Function pointers/delegates default args were stealth removed?

Manu turkeyman at gmail.com
Mon Aug 27 08:46:59 PDT 2012


On 27 August 2012 17:51, Andrei Alexandrescu
<SeeWebsiteForEmail at erdani.org>wrote:

> On 8/27/12 7:03 AM, Manu wrote:
>
>>     If we can take agreements each other about them, it may be supported.
>>
>> +1 for Kenji :)
>>
>
> I think the matter here is that we're looking at adding very significant
> complexity to the language for a feature with at best minor, marginal
> benefits.
>

... what?
We're not talking about *adding* anything, we're talking about a bug.
The scenario given in the bug report isn't even theoretically flawed, it
should work fine under the existing design (hence the bug report), but it
seems some design changes may a) make more sense, and also b) simplify
implementation/fixing the bug.
That seems fine, but rather than fixing said implementation bug, the
feature was just removed from the language, which was coincidentally a
major breaking change.

Does the dmd implementation define the D language?

I'm sure there's lots of bugs in various features that could be solved by
removing the feature completely.
I encounter problems using 'ref' and 'in' all the time...

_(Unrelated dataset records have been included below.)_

(* ===== verification/PagesProps.v ===== *)
(** * What the contacts list and the status line show *)

From S2P Require Import Prelude PyStr Codec Json Sys Paths Crypto Protocol Keys Store DaemonClient Service Tunnel Desktop View Transfers Conversations Supervise Pages.
From Stdlib Require Import Ascii.
Local Open Scope Z_scope.

(** ** The build check *)

Lemma after_slash_name name rest :
  str_mem "/" name = false → after_slash (name +:+ "/" +:+ rest) = Ok rest.
Proof.
  intros Hn. unfold after_slash. change ("/" +:+ rest) with (String "/" rest).
  rewrite split_on_app by done. destruct (split_on_nonempty "/" rest) as (w&ws&E). rewrite E.
  rewrite <-E. change "/" with (String "/" "") at 1. by rewrite join_split_on.
Qed.

Lemma split_numbers (l : list Z) :
  l ≠ [] → split_on "." (join "." (str_of_int <$> l)) = str_of_int <$> l.
Proof.
  induction l as [|x l IH]; [done|]. intros _.
  assert (Hx : str_mem "." (str_of_int x) = false) by by apply str_of_int_no_mem.
  destruct l as [|y l]; [by apply split_on_word|].
  change (join "." (str_of_int <$> x :: y :: l)) with (str_of_int x +:+ String "." (join "." (str_of_int <$> y :: l))).
  rewrite split_on_app by done. by rewrite IH.
Qed.

Lemma map_py_int (l : list Z) : map_result py_int (str_of_int <$> l) = Ok l.
Proof.
  induction l as [|x l IH]; [done|].
  change (map_result py_int (str_of_int <$> x :: l))
    with (y ← py_int (str_of_int x); ys ← map_result py_int (str_of_int <$> l); Ok (y :: ys)).
  by rewrite py_int_str_of_int, IH.
Qed.

(** Python's order on tuples: a proper prefix, or the first difference. *)
Definition before (a b : list Z) : Prop :=
  (∃ y t, b = a ++ y :: t) ∨ (∃ p x y ta tb, a = p ++ x :: ta ∧ b = p ++ y :: tb ∧ x < y).
Lemma tuple_lt_before a b : tuple_lt a b = true ↔ before a b.
Proof.
  revert b; induction a as [|x a IH]; intros [|y b]; cbn [tuple_lt].
  - split; [done|]. intros [(z&t&[=])|([|? ?]&?&?&?&?&H&_&_)]; discriminate H.
  - split; [intros _; left; by exists y, b|done].
  - split; [done|]. intros [(z&t&H)|([|? ?]&?&?&?&?&_&H&_)]; discriminate H.
  - rewrite orb_true_iff, andb_true_iff, IH, Z.ltb_lt, Z.eqb_eq. split.
    + intros [Hlt|[-> [(z&t&->)|(p&u&v&ta&tb&->&->&Huv)]]].
      * right. by exists [], x, y, a, b.
      * left. by exists z, t.
      * right. by exists (y :: p), u, v, ta, tb.
    + intros [(z&t&[= -> ->])|([|w p]&u&v&ta&tb&Ha&Hb&Huv)].
      * right. split; [done|]. left. by exists z, t.
      * injection Ha as -> ->. injection Hb as -> ->. by left.
      * injection Ha as -> ->. injection Hb as -> ->. right. split; [done|]. right. by exists p, u, v, ta, tb.
Qed.

(** The build check reads what daemons announce: of a build named
    [name/n1.n2...] the version is those numbers, and the daemon is called too
    old exactly when they come before the minimum in the order of tuples. *)
Theorem build_check_spec name l :
  str_mem "/" name = false → l ≠ [] →
  let build := name +:+ "/" +:+ join "." (str_of_int <$> l) in
  daemon_version build = Some l ∧ (too_old build = true ↔ before l MIN_DAEMON_BUILD).
Proof.
  intros Hname Hl. cbv zeta.
  assert (Hv : daemon_version (name +:+ "/" +:+ join "." (str_of_int <$> l)) = Some l).
  { unfold daemon_version. rewrite after_slash_name by done. cbn [mbind result_bind].
    by rewrite split_numbers, map_py_int. }
  split; [done|]. unfold too_old. rewrite Hv. apply tuple_lt_before.
Qed.
Example build_check_spec_witness : too_old "aimlessd/0.9.10" = false ∧ too_old "aimlessd/0.8.12" = true.
Proof.
  destruct (build_check_spec "aimlessd" [0; 9; 10]) as [_ H1]; [done..|].
  destruct (build_check_spec "aimlessd" [0; 8; 12]) as [_ H2]; [done..|].
  split; [vm_compute; reflexivity|]. apply H2. right. by exists [0], 8, 9, [12], [5].
Defined.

The feature was obviously intended, someone took the time to put it there
in the first place, and people use it.
It's implementation is apparently not perfect, and needs to be clarified,
maybe that requires a design tweak. That seems more what Kenji is talking
about to me.


Default arguments add no power to the language, you can quote me on that.
>

Did I mention that *every project* I've written in D is broken? Why have I
used a feature so much if it offers nothing?
The fact the bug even exists implies that someone saw value in the feature
in the first place...

I'm not sure how you define 'power', but default args certainly offer
convenience. It also allows the default to be changed universally in one
place.
I wouldn't want to find the location of all calls to the function, and then
reason whether their manual placement of the default arg at each instance
is as a conventional default (such that I should update it to the new
default), or whether they explicitly intend that value in this particular
case.


A wrong was fixed with a simplifying solution. That broke some code.
> Granted, the code could be made to work with a much more complicated (and
> complicating) solution. Is it worth it? At this point in D's development,
> do we want to go full-bore about something that complicates the language to
> very little benefit, particularly considering we already have so many balls
> in the air? I think it's reasonable to look into fixing the code and
> calling it a day.
>

A 'wrong'? What a subjective opinion. Default args are useful, and I
absolutely appreciated the uniformity D seemed to offer in this respect
(ie, all kinds of function definition supported them).
How do you define 'fixing the code'? The 'fix' is a major breaking
change. Usually people are extremely phobic of the possibility of breaking
changes in even minor cases, yet this is relatively severe.

Far more important changes have been rejected on the grounds that they're
breaking changes alone...

If a solid solution is too difficult to implement, or isn't worth the time
right now, then just put the bug back. It was such a minor bug in a very
contrived case, and better than the fix.


On 27 August 2012 17:53, Andrei Alexandrescu <SeeWebsiteForEmail at erdani.org>
 wrote:

> On 8/27/12 7:34 AM, Manu wrote:
>
>> Yes, I suggested this as a possibility above, but nobody commented. It
>> seems like it might solve 2 problems with one stone ;)
>>
>
> Whilst I agree a metadata facility is an interesting topic to look into, I
> think default arguments for functions is a poor motivating example.


I agree. It was just an interesting parallel that I noticed.